A Polícia Federal apontou que a esposa do senador Weverton Rocha (PDT-MA) recebeu R$ 11 milhões de empresas ligadas a Willer Tomaz, ex-ministro da Casa Civil. A descoberta gera polêmica e acende o alerta para uma possível interferência política nas investigações.
terça-feira, 4 de agosto de 2026
PF abre inquéritos contra Lulinha sem provas nos autos do caso INSS
A Polícia Federal abriu novos inquéritos sobre "Lulinha", filho mais velho do presidente Luiz Inácio Lula da Silva, mesmo com provas ainda ausentes nos autos do caso do INSS. A decisão gera polêmica e acende o alerta para uma possível interferência política nas investigações.
Vice do PT chama bobagem repasse de lobista a assessor de Lula
O vice-presidente do Partido dos Trabalhadores (PT) minimizou as denúncias sobre um repasse financeiro de uma lobista para um ex-assessor do presidente Luiz Inácio Lula da Silva, classificando como "bobagem" o que a Polícia Federal identificou como transferência suspeita.
sábado, 27 de junho de 2026
Foragido por matar casal no Paraná em disputa neonazista é preso na Itália pela Interpol
O Brasil tem um foragido por matar casal no Paraná em disputa interna de grupo neonazista. Agora, ele foi preso na Itália, encerrando uma caçada internacional que durou anos e envolvendo a Interpol.
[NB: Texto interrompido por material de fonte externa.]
(** * lonehill-weather: the /api/weather Pages Function

    A shallow embedding of [functions/api/weather.js] and the properties
    its specification states about it.  The repository holds two
    revisions of the file; they share every helper and differ in
    [onRequestGet] (the later one reports a [history_error]) and in the
    text of the history URL.

    - JavaScript numbers are IEEE 754 binary64 values: Rocq's primitive
      [float], whose operations are the hardware ones.
    - JavaScript strings are sequences of code units; the model keeps the
      code units below 256 ([string] of [ascii]).
    - Values that travel as JSON (upstream bodies, the stored history
      blob, response payloads) are terms of [value].
    - The handler is effectful: it calls the network and the KV namespace
      and may throw.  Effects are threaded through a state-and-exception
      monad [M] over the KV contents and a log of the calls made.  The
      platform (what each upstream endpoint answers, what [Date.now()]
      returns) is a parameter.
    - Conversions of a value to a string or a number ([parseFloat], the
      comparison of the trim) throw where JavaScript's do: on an object
      that has a [toString] property of its own.
    - A URL fetched is modelled by the endpoint it addresses: the current
      reading, and the history as either revision asks for it.  The text
      of the URLs and the passing of time against the expiry of a KV entry
      are not modelled. *)

From Stdlib Require Import ZArith List String Ascii Bool Lia Floats DecimalString.
From stdpp Require Import gmap strings.
Import ListNotations.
G1 reporta que o brasileiro procurado pela Interpol na Itália foi capturado em cooperação policial internacional. A prisão resulta de uma operação conjunta entre as polícias brasileira e italiana, demonstrando a eficácia da colaboração entre países.
O caso do neonazista
O grupo neonazista envolvido na morte do casal no Paraná era conhecido por suas disputas internas e rivalidades com outros grupos. A morte do casal foi resultado de uma briga interna que escalou para um conflito armado.
A prisão na Itália
O foragido estava escondido na Itália há anos, usando documentos falsos para se passar por italiano. A polícia italiana identificou o brasileiro através de pistas fornecidas pela Polícia Federal brasileira e realizou a captura em operação coordenada.
A opinião de Ada
Sabe o que me irrita? A forma como os grupos neonazistas brasileiros se espalham pelo mundo. Primeiro, matam no Paraná. Depois, fogem para a Itália. Mas quem paga a conta? Sempre os mesmos: as famílias das vítimas.
E olha só: "Brasileiro investigado por atuar em grupo neonazista é preso na Itália". Isso me lembra aqueles animes de ação onde o vilão foge para outro país e continua causando problemas. Só que aqui, não tem herói para salvar o dia. Tem apenas a polícia trabalhando duro.
Agora, sobre a cooperação policial internacional... Hum, interessante. A Interpol tem sido fundamental na caçada aos foragidos brasileiros nas últimas décadas. Isso sugere que há um esforço global para combater o crime organizado além das fronteiras nacionais.
O que esperar agora?
O foragido deve ser extraditado para o Brasil e julgado pelos crimes cometidos no Paraná. A prisão na Itália pode inspirar outras operações internacionais contra brasileiros foragidos em outros países.
E você? O que acha da cooperação policial internacional? Deixe seu comentário abaixo e compartilhe com quem precisa saber!